Like me your probable response to this question on most days is 'no'. However, it gives me an opportunity to talk about another old favourite film, partly as a remedy to all the car and housing problems.
'Went the Day Well?' (1942) (known as 'Forty-Eight Hours' in the USA) was unique among wartime films. It was directed by Alberto Cavalcanti, his first film for the Ealing Studios, based loosely on a short story by the great author, Graham Greene, 'The Lieutenant Died Last' (an unfortunately uninspired title). It is set in a small rural English village called Bramley End, insignificant except that it is near an important communications tower. The film was made rather too late as by 1942 the threat of German invasion of Britain was clearly over, the threat had been genuine through the Summer of 1940 and even into 1941, but was effectively over following the German invasion of the USSR in June 1941 and the outbreak of war between the USA and Germany in December 1941. The movie is sometimes portrayed as a simplistic film of good vs. evil, but as one would expect from something coming initially from Greene who also contributed to the screenplay, it is a lot subtler than that, something many people overlook. Do not read on until you have seen the movie as I give away a lot of the twists.

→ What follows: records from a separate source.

(** [writer.Flush()] of the table writer on standard output. *)
Definition writer_Flush (w : World) : M Store (option error) :=
  fun s => (Ok (stdoutFlush w (flushes s)),
            {| flushes := S (flushes s); trace := trace s ++ [EvFlush] |}).

(** [%v] of an error value. *)
Definition fmt_error (err : option error) : string :=
  match err with
  | Some e => Error e
  | None => "<nil>"
  end.

(** The text of cmd.go:109, before the table writer lays it out. *)
Definition unknownText (address : string) (err : option error) : string :=
  "pachd" +:+ TAB
  +:+ "(version unknown) : error connecting to pachd server at address ("
  +:+ address +:+ "): " +:+ fmt_error err +:+ LF +:+ LF
  +:+ "please make sure pachd is up (`kubectl get all`) and portforwarding is enabled"
  +:+ LF.

Section WithTabwriter.

(** What a [tabwriter.Writer] set up as in cmd.go:108 (minimal width 20,
    tab width 1, padding 3, blanks, no flags) has written to its buffer
    after one [Fprintf] of a text and a [Flush]. *)
Variable tabwriter : string -> string.

(** cmd.go:93-115: the closure without its metrics reports. *)
Definition versionBody (address : string) (own : Migrate.Version) (w : World)
  : M Store (option error) :=
  printVersionHeader ;;
  printVersion "pachctl" own ;;
  writer_Flush w ;;
  '(versionClient, err) ← liftNet (Migrate.getVersionAPIClient (net w) address);
  match err with
  | Some _ => mret (sanitizeErr err)
  | None =>
      r ← liftNet (Migrate.versionClient_GetVersion (net w) versionClient
                     Migrate.time_Second);
      match r with
      | inl err =>
          mret (Some (errors_New
                        (tabwriter (unknownText address (sanitizeErr (Some err))))))
      | inr version =>
          printVersion "pachd" version ;;
          writer_Flush w
      end
  end.

(** The [Run] closure of [versionCmd], cmd.go:83-116. The deferred calls
    run last-registered first once [retErr] is set: the finish report and
    its wait, then the wait of the start report. *)
Definition versionCmd (address : string) (noMetrics : bool)
    (own : Migrate.Version) (w : World) : M Store (option error) :=
  if negb noMetrics
  then
    emit (EvStartReport "Version") ;;
    retErr ← versionBody address own w;
    emit (EvFinishReport "Version" retErr) ;;
    emit EvFinishWait ;;
    emit EvStartWait ;;
    mret retErr
  else versionBody address own w.

End WithTabwriter.

Definition start : Store := {| flushes := 0; trace := [] |}.

Definition isMetrics (e : Event) : bool :=
  match e with
  | EvStartReport _ | EvStartWait | EvFinishReport _ _ | EvFinishWait => true
  | _ => false
  end.

(** The rows written to the table on standard output, in order. *)
Definition rows (t : list Event) : list string :=
  flat_map (fun e => match e with
                     | EvFprintf text => [text]
                     | _ => []
                     end) t.

End VersionCmd.

(** ** Observations on a run of port-forward *)

Section PortForwardObservations.
Import PortForward.

(** The first error a task returned, in the order the tasks returned. *)
Fixpoint firstError (t : list Event) : option error :=
  match t with
  | [] => None
  | EvReturn _ (Some e) :: _ => Some e
  | _ :: rest => firstError rest
  end.

(** The subprocesses started, in order. *)
Definition started (t : list Event) : list (IO * list string) :=
  flat_map (fun e => match e with
                     | EvRunIO io args => [(io, args)]
                     | _ => []
                     end) t.

(** The texts printed, in order. *)
Definition printed (t : list Event) : list string :=
  flat_map (fun e => match e with
                     | EvPrintf text => [text]
                     | _ => []
                     end) t.

Definition allTasks : list Task := [Pachd; DashUI; DashWebsocket].

(** Has the goroutine of a task entered [RunIO]? *)
Definition hasStarted (st : Status) : bool :=
  match st with
  | Running | Finished => true
  | NotStarted | Spawned => false
  end.

End PortForwardObservations.

(** * Properties *)

(** Unfolds the monadic plumbing of a command. *)
Ltac run_monad :=
  unfold mbind, M_bind, bind, mret, M_ret, ret, index, panic in *;
  cbn [fst snd] in *.

(** ** delete-all *)

Section DeleteAllFacts.
Import DeleteAll.

Lemma readUntil_Some delim buf line rest :
  readUntil delim buf = Some (line, rest) ->
  buf = line ++ rest /\
  exists body, line = body ++ [delim] /\ ~ In delim body.
Proof.
  revert line rest.
  induction buf as [|b buf IH]; intros line rest H; cbn in H; [discriminate|].
  destruct (Byte.eqb b delim) eqn:E.
  - apply Byte.byte_dec_bl in E. inversion H; subst.
    split; [reflexivity|]. exists []. split; [reflexivity | intros []].
  - destruct (readUntil delim buf) as [[l r]|] eqn:R; [|discriminate].
    inversion H; subst.
    destruct (IH _ _ eq_refl) as (-> & body & -> & Hb).
    split; [reflexivity|].
    exists (b :: body). split; [reflexivity|].
    intros [->|Hin]; [|tauto].
    rewrite (Byte.byte_dec_lb eq_refl) in E. discriminate.
Qed.

Lemma readUntil_None delim buf :
  readUntil delim buf = None -> ~ In delim buf.
Proof.
  induction buf as [|b buf IH]; cbn; [tauto|].
  destruct (Byte.eqb b delim) eqn:E; [discriminate|].
  destruct (readUntil delim buf) as [[l r]|]; [discriminate|].
  intros _ [->|Hin]; [|tauto].
  rewrite (Byte.byte_dec_lb eq_refl) in E. discriminate.
Qed.

(** [ReadBytes] returns without an error exactly when the data it returns
    ends in the delimiter. *)
Lemma ReadBytes_ok delim r line r' :
  ReadBytes delim r = ((line, None), r') ->
  exists body, line = body ++ [delim] /\ ~ In delim body.
Proof.
  unfold ReadBytes. destruct (readUntil delim (pending r)) as [[l rest]|] eqn:R.
  - intros H; inversion H; subst.
    apply readUntil_Some in R. tauto.
  - discriminate.
Qed.

Lemma ReadBytes_err delim r line e r' :
  ReadBytes delim r = ((line, Some e), r') ->
  line = pending r /\ e = failure r /\ ~ In delim line.
Proof.
  unfold ReadBytes. destruct (readUntil delim (pending r)) as [[l rest]|] eqn:R.
  - discriminate.
  - intros H; inversion H; subst. auto using readUntil_None.
Qed.

(** C8, as stated, fails: when the client cannot be built the command
    returns before the prompt, so no line is read although the input held
    a line starting with [y]. *)
Lemma delete_all_reads_nothing_without_client :
  let run := deleteAll "127.0.0.1:30650" false refusedWorld (start yesInput) in
  isYes (pending yesInput) = true /\
  reads (trace (snd run)) = 0 /\
  deletions (trace (snd run)) = 0 /\
  fst run = Ok (Some (errorString "grpc: the connection is unavailable")).
Proof. repeat split. Qed.

(** C8, amended: in every delete-all invocation, if the client cannot be
    built the command returns that error, sanitized, without reading or
    deleting; otherwise exactly one line is read, and
    - if the read fails, the command returns the read error and deletes
      nothing;
    - if the line starts with [y] or [Y], the deletion is invoked exactly
      once and its result is returned;
    - on any other line the deletion is not invoked and the command
      returns no error. *)
Theorem delete_all_guard (address : string) (noMetrics : bool) (w : World)
    (input : Reader) :
  let run := deleteAll address noMetrics w (start input) in
  let read := fst (ReadBytes "010"%byte input) in
  match newClient w address (negb noMetrics) "user" with
  | Some e =>
      fst run = Ok (Some (errors_New (ErrorDesc e))) /\
      reads (trace (snd run)) = 0 /\ deletions (trace (snd run)) = 0
  | None =>
      reads (trace (snd run)) = 1 /\
      match snd read with
      | Some e =>
          fst run = Ok (Some e) /\ deletions (trace (snd run)) = 0
      | None =>
          if isYes (fst read)
          then deletions (trace (snd run)) = 1 /\
               fst run = Ok (deleteAllResult w)
          else deletions (trace (snd run)) = 0 /\ fst run = Ok None
      end
  end.
Proof.
  cbv zeta. unfold deleteAll, NewMetricsClientFromAddress, Printf,
    Stdin_ReadBytes, client_DeleteAll, emit, start.
  run_monad. cbn [stdin trace].
  destruct (newClient w address (negb noMetrics) "user") as [e|]; cbn.
  - auto.
  - destruct (ReadBytes "010"%byte input) as [[line [e|]] r'] eqn:R; cbn.
    + auto.
    + apply ReadBytes_ok in R as (body & -> & _).
      destruct body as [|b body]; cbn.
      * auto.
      * destruct (Byte.eqb b "y"%byte || Byte.eqb b "Y"%byte); cbn; auto.
Qed.

(** C10: the first byte of the line is always there to be indexed. A read
    that returns without an error returns data ending in the delimiter,
    hence at least one byte; a read that returns an error makes the
    command return that error, whatever was read; so no run panics. *)
Theorem first_byte_in_bounds (address : string) (noMetrics : bool)
    (w : World) (input : Reader) :
  let run := deleteAll address noMetrics w (start input) in
  let read := fst (ReadBytes "010"%byte input) in
  fst run <> Panic /\
  match snd read with
  | None =>
      0 < length (fst read) /\
      List.last (fst read) "000"%byte = "010"%byte
  | Some e =>
      e = failure input /\
      match newClient w address (negb noMetrics) "user" with
      | None => fst run = Ok (Some e)
      | Some e' => fst run = Ok (Some (errors_New (ErrorDesc e')))
      end
  end.
Proof.
  cbv zeta. unfold deleteAll, NewMetricsClientFromAddress, Printf,
    Stdin_ReadBytes, client_DeleteAll, emit, start.
  run_monad. cbn [stdin trace].
  destruct (newClient w address (negb noMetrics) "user") as [e'|]; cbn;
    destruct (ReadBytes "010"%byte input) as [[line [e|]] r'] eqn:R; cbn.
  - apply ReadBytes_err in R as (-> & -> & _). repeat split; congruence.
  - apply ReadBytes_ok in R as (body & -> & _).
    rewrite List.last_last, List.length_app. cbn.
    repeat split; [congruence | lia].
  - apply ReadBytes_err in R as (-> & -> & _). repeat split; congruence.
  - apply ReadBytes_ok in R as (body & -> & _).
    rewrite List.last_last, List.length_app. cbn.
    split; [|split; [lia | reflexivity]].
    destruct body as [|b body]; cbn;
      [|destruct (Byte.eqb b "y"%byte || Byte.eqb b "Y"%byte); cbn];
      congruence.
Qed.

End DeleteAllFacts.

(** ** port-forward *)

Section PortForwardFacts.
Import PortForward.
Variables (w : World) (f : Flags).

Lemma init_inv : Inv w f init.
Proof.
  constructor; cbn; try congruence; try tauto.
Qed.

Lemma step_inv a s s' : Inv w f s -> step w f a s = Some s' -> Inv w f s'.
Proof.
  intros [Hl Hwg Hon Hes Hen Hfi Hre] Hstep.
  assert (Hsame : forall t t', Task_eqb t t' = true -> t' = t)
    by (intros t t'; destruct t, t'; cbn; congruence).
  assert (Hrefl : forall t, Task_eqb t t = true)
    by (intros t; destruct t; reflexivity).
  destruct a as [|t|t]; cbn in Hstep.
  - destruct (pc s) as [t| | |r] eqn:Hpc.
    + inversion Hstep; subst s'; clear Hstep.
      pose proof (Hl Pachd) as HP. pose proof (Hl DashUI) as HU.
      pose proof (Hl DashWebsocket) as HW.
      constructor; cbn.
      * intros t'. unfold setStatus.
        destruct t, t'; cbn in *; intuition congruence.
      * unfold setStatus. rewrite Hwg.
        destruct t; cbn in *;
          destruct (status s Pachd), (status s DashUI), (status s DashWebsocket);
          cbn in *; intuition (try congruence; try lia).
      * assumption.
      * intros e He. destruct (Hes e He) as (t' & x & Hf & Hx & Hr).
        exists t', x. repeat split; auto. unfold setStatus.
        destruct (Task_eqb t t') eqn:Heq; [|assumption].
        apply Hsame in Heq; subst t'.
        destruct t; cbn in *; intuition congruence.
      * intros He t' x. unfold setStatus.
        destruct (Task_eqb t t'); [discriminate|]. eauto.
      * intros t'. unfold setStatus.
        destruct (Task_eqb t t'); [discriminate|]. eauto.
      * intros r. destruct t; discriminate.
    + inversion Hstep; subst s'; clear Hstep.
      constructor; cbn.
      * intros t. rewrite Hl. destruct t; reflexivity.
      * assumption.
      * assumption.
      * assumption.
      * assumption.
      * intros t Ht. destruct (Hfi t Ht) as (x & Hx & Hin).
        exists x. split; [assumption|]. apply in_or_app. auto.
      * discriminate.
    + destruct (Nat.eqb (wg (eg s)) 0) eqn:Hz; [|discriminate].
      inversion Hstep; subst s'; clear Hstep.
      apply Nat.eqb_eq in Hz.
      constructor; cbn.
      * intros t. rewrite Hl. destruct t; reflexivity.
      * assumption.
      * assumption.
      * assumption.
      * assumption.
      * assumption.
      * intros r Hr. inversion Hr; subst r. split; [reflexivity|].
        intros t. pose proof (Hl Pachd) as HP. pose proof (Hl DashUI) as HU.
        pose proof (Hl DashWebsocket) as HW.
        rewrite Hz in Hwg.
        destruct t;
          destruct (status s Pachd), (status s DashUI), (status s DashWebsocket);
          cbn in *; try lia; try reflexivity; intuition congruence.
    + discriminate.
  - destruct (status s t) eqn:Hst; try discriminate.
    inversion Hstep; subst s'; clear Hstep.
    constructor; cbn.
    + intros t'. rewrite <- Hl. unfold setStatus.
      destruct (Task_eqb t t') eqn:Heq; [|tauto].
      apply Hsame in Heq; subst t'. rewrite Hst. intuition congruence.
    + rewrite Hwg. unfold setStatus.
      destruct t; cbn; rewrite Hst; reflexivity.
    + assumption.
    + intros e He. destruct (Hes e He) as (t' & x & Hf & Hx & Hr).
      exists t', x. repeat split; auto. unfold setStatus.
      destruct (Task_eqb t t') eqn:Heq; [|assumption].
      apply Hsame in Heq; subst t'. congruence.
    + intros He t' x. unfold setStatus.
      destruct (Task_eqb t t'); [discriminate|]. eauto.
    + intros t'. unfold setStatus.
      destruct (Task_eqb t t'); [discriminate|].
      intros Ht. destruct (Hfi t' Ht) as (x & Hx & Hin).
      exists x. split; [assumption|]. apply in_or_app. auto.
    + intros r Hr. destruct (Hre r Hr) as [_ Hall]. congruence.
  - destruct (status s t) eqn:Hst; try discriminate.
    destruct (exitOf w f t) as [|runErr] eqn:Hex; [discriminate|].
    inversion Hstep; subst s'; clear Hstep.
    constructor; cbn.
    + intros t'. rewrite <- Hl. unfold setStatus.
      destruct (Task_eqb t t') eqn:Heq; [|tauto].
      apply Hsame in Heq; subst t'. rewrite Hst. intuition congruence.
    + unfold goroutineExit, errOnceDo, setStatus.
      destruct (taskReturn t runErr), (errOnce (eg s)); cbn; rewrite Hwg;
        destruct t; cbn; rewrite Hst; cbn; lia.
    + unfold goroutineExit, errOnceDo.
      destruct (taskReturn t runErr), (errOnce (eg s)) eqn:Ho; cbn;
        rewrite ?Ho; auto; congruence.
    + intros e. unfold goroutineExit, errOnceDo, setStatus.
      destruct (taskReturn t runErr) as [e0|] eqn:Hr0;
        [destruct (errOnce (eg s)) eqn:Ho|]; cbn.
      * intros He. destruct (Hes e He) as (t' & x & Hf & Hx & Hr).
        exists t', x. destruct (Task_eqb t t'); auto.
      * intros He; inversion He; subst e0. exists t, runErr.
        rewrite Hrefl. auto.
      * intros He. destruct (Hes e He) as (t' & x & Hf & Hx & Hr).
        exists t', x. destruct (Task_eqb t t'); auto.
    + unfold goroutineExit, errOnceDo, setStatus.
      destruct (taskReturn t runErr) as [e0|] eqn:Hr0;
        [destruct (errOnce (eg s)) eqn:Ho|]; cbn.
      * intros He. exfalso. exact (Hon eq_refl He).
      * discriminate.
      * intros He t' x.
        destruct (Task_eqb t t') eqn:Heq; [|eauto].
        apply Hsame in Heq; subst t'. intros _ Hx. congruence.
    + intros t'. unfold setStatus.
      destruct (Task_eqb t t') eqn:Heq.
      * apply Hsame in Heq; subst t'. intros _. exists runErr.
        split; [assumption|]. apply in_or_app. right. left. reflexivity.
      * intros Ht. destruct (Hfi t' Ht) as (x & Hx & Hin).
        exists x. split; [assumption|]. apply in_or_app. auto.
    + intros r Hr. destruct (Hre r Hr) as [_ Hall]. congruence.
Qed.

Uniquely for a wartime movie, the story starts after the war is over, it assumed that Britain has been victorious and an old man shows the audience a war memorial in Bramley End for 40 dead German troops and then takes us back to the incident that led to this. Portraying the war as over in this way was not done in any other film of the time, so this is one unique point. The story we are shown is that German paratroopers land in rural England and working with a local agent, the squire, Oliver Wileford aim to destroy a local communications tower ahead of the general German invasion. The film is filled with stereotypes of English rural life from the poacher to the post mistress to refugee children from London to local farmers and a sailor home on leave, yet a key figure of the village, the main landowner is shown as a traitor. Such division within the community was again not usually portrayed in this way. The German troops kill the local Home Guard platoon and begin to move on the communications tower which is vital to knock out to help the following German forces.

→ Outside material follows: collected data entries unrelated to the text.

(** Terminals of equal order are at the end of one route. *)
Lemma placed_order_inj t p1 p2 l1 l2 :
  built t -> placed p1 t = Some l1 -> placed p2 t = Some l2 ->
  order l1 = order l2 -> p1 = p2.
Proof.
  intros Hb. revert p1 p2 l1 l2.
  induction Hb as [|t key val t' ol err Hb IH Hlt Hadd]; intros p1 p2 l1 l2 Hp1 Hp2 Ho.
  - unfold New in Hp1. by rewrite placed_empty in Hp1.
  - destruct (built_inv t Hb) as (Hwf & Hc & _).
    apply Add_cases in Hadd as [(-> & _)|(els & se & _ & Hsp & Hadd)]; [by eapply IH|].
    rewrite int_wrap_small in Hadd by (unfold min_int, max_int in *; lia).
    destruct (add_placed_new _ _ _ _ _ _ _ _ _ _ _ Hadd Hp1) as [Hold1|[-> ->]];
      destruct (add_placed_new _ _ _ _ _ _ _ _ _ _ _ Hadd Hp2) as [Hold2|[-> Hol]];
      rewrite ?placed_set_leafs in *; try done.
    + by eapply IH.
    + simplify_eq. apply add_leaf_contents in Hadd as (_ & _ & Hnew & _).
      pose proof (wf_placed _ _ _ _ _ Hwf Hold1). lia.
    + apply add_leaf_contents in Hadd as (_ & _ & Hnew & _).
      pose proof (wf_placed _ _ _ _ _ Hwf Hold2). lia.
Qed.

(** X9.  On a trie built by [Add] no two registered patterns have the
    same order: terminals with equal orders are one terminal, and every
    order lies between [1] and the counter of the root. *)
Theorem orders_unique t p1 p2 l1 l2 :
  built t -> placed p1 t = Some l1 -> placed p2 t = Some l2 ->
  (order l1 = order l2 -> p1 = p2 /\ l1 = l2) /\ 1 <= order l1 <= leafs t.
Proof.
  intros Hb Hp1 Hp2. split; [|by eapply wf_placed; [apply (built_inv t Hb)|]].
  intros Ho. pose proof (placed_order_inj t p1 p2 l1 l2 Hb Hp1 Hp2 Ho) as Hp.
  subst. rewrite Hp1 in Hp2. by simplify_eq.
Qed.

End Routes.

Lemma Add_duplicate_iff_witness :
  Add (trie_of [("/a/:b;/*rest", "1")]) "/a/:b/*other/more/" "2"
  = Ok (set_leafs (trie_of [("/a/:b;/*rest", "1")]) 2, None, Some ErrDuplicatePath).
Proof.
  pose proof (Add_duplicate_iff (trie_of [("/a/:b;/*rest", "1")])
                "/a/:b/*other/more/" "2" ["a"; ":b"; "*other"; "more"] true
                eq_refl eq_refl) as H.
  apply H. simpl. repeat split; intros [|[|[|i]]]; vm_compute; congruence.
Defined.

Lemma orders_unique_witness :
  exists l1 l2,
    placed [Some ":a"; Some ":b"] ab_then_literal = Some l1 /\
    placed [Some "not"; Some "found"] ab_then_literal = Some l2 /\
    (order l1 = order l2 ->
     [Some ":a"; Some ":b"] = [Some "not"; Some "found"] /\ l1 = l2) /\
    1 <= order l1 <= leafs ab_then_literal.
Proof.
  assert (Hb : built ab_then_literal) by (apply trie_of_built; vm_compute; discriminate).
  eexists _, _. split; [vm_compute; reflexivity|]. split; [vm_compute; reflexivity|].
  eapply (orders_unique ab_then_literal [Some ":a"; Some ":b"] [Some "not"; Some "found"]);
    [exact Hb | vm_compute; reflexivity | vm_compute; reflexivity].
Defined.

(** * What [Find] returns does not depend on the order of the edges,
      nor on later registrations *)

Section Stability.

Context {V : Type}.
Implicit Types (n t : @Node V) (e : @Edge V) (l : @Leaf V).
Implicit Types (p : list (option string)).

#[local] Arguments find_edge : simpl never.

(** The candidate at the end of a route, if the edges of the route
    accept the elements: [matches], with the way taken made explicit. *)
Fixpoint along p n (els exp : list string) : option (Leaf * list string) :=
  match p, els with
  | [], [] => l ← leaf n; Some (l, exp)
  | [None], _ :: _ => s ← star n; Some (s, exp ++ [Join els "/"])
  | Some k :: p', el :: els' =>
      e ← edges n !! k;
      match find_edge e el with
      | Ok (Some vars) => along p' (node e) els' (exp ++ vars)
      | _ => None
      end
  | _, _ => None
  end.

Bit-by-bit people in the village begin to work out something is going on. Most of the German speak perfect English and appear to be a British army unit, but the clever locals work it out. Like many villages across Europe, the villagers are locked up in the church and have to engineer and escape and fight back against the invaders. There are typical wartime scenes indicating that sacrifice can save the community. The poacher along with a London refugee scallywag tries to get a message through to neighbouring village but is shot, the boy gets through ultimately bringing home, showing that he can be redeemed by working for the good of the community. What is striking though is the level of violence and much of it by women, in itself rare for the time. Daisy at the post office, when she realises it is a German rather than an British soldier in her kitchen throws pepper in his eyes and puts a hatchet in his head, then is bayoneted by another soldier. The two Land Girls (women drafted to work on farms - one acted by Thora Hird, the first role in her decade-spanning career) barricaded in the manor house keep score of all the Germans they shoot dead and notably the uptight middle class Nora shoots Oliver who she has had a close relationship with, when she finds out he is a traitor. Mrs. Frazer the local busybody and organiser of housing the refugees grabs a live handgrenade thrown into the big house and runs into another room with it to save the children. None of it is a spot on the violence in the movies today, but it was unusual to have that level of personal violence. Ultimately the Germans' plan is thwarted by the arrival of regular British troops, but a lot of the defence of the village is down to the locals, especially the women.
The story was reused in 'The Eagle Has Landed' (a book by Jack Higgins in 1975 and a movie starring Michael Caine, Donald Sutherland, Jenny Agutter and Larry Hagman in 1976). This time the plot is to assassinate Winston Churchill whilst he is staying in the village of Studley Constable (the village names in both films are typical of ones you find in rural England) with the force led by Oberst Kurt Steiner (Caine) who is being punished for defying the SS on the Eastern Front. Sutherland is an IRA man sympathetic to the Nazis, Liam Devlin, put in place to help, and has a sort of romance with Agutter's character, Molly Prior. As in 'Went the Day Well?' there is a local traitor, a South African woman Joanna Grey (South Africa was supposedly allied to the UK, being part of the British Empire, but many South Africans were sympathetic to Germany) who wants to punish the British for what was done to her family in the British concentration camps during the Boer War. Though ultimately Grey only kills the silly US Colonel Pitt (Hagman). It is interesting that through Devlin and Grey and having Steiner seem very human, there is criticism as much of the UK's history as of Germany's.
What this 'remake' shows, is that the basis of a good story is enduring and that war reduced down to a local level engages with more people than it does on the grand scale (see 'Saving Private Ryan' for another example of this). Even by the 1960s real war stories had been exhausted so the more fantastical ones were being explored (see 'The Guns of Navarone' (1961), 'The Dirty Dozen' (1967) and 'Where Eagles Dare' (1968) in particular). 'Went the Day Well?' was not a success at the time, but its story and characters have endured and it is probably better loved today than in 1942. Well worth watching if you get the chance.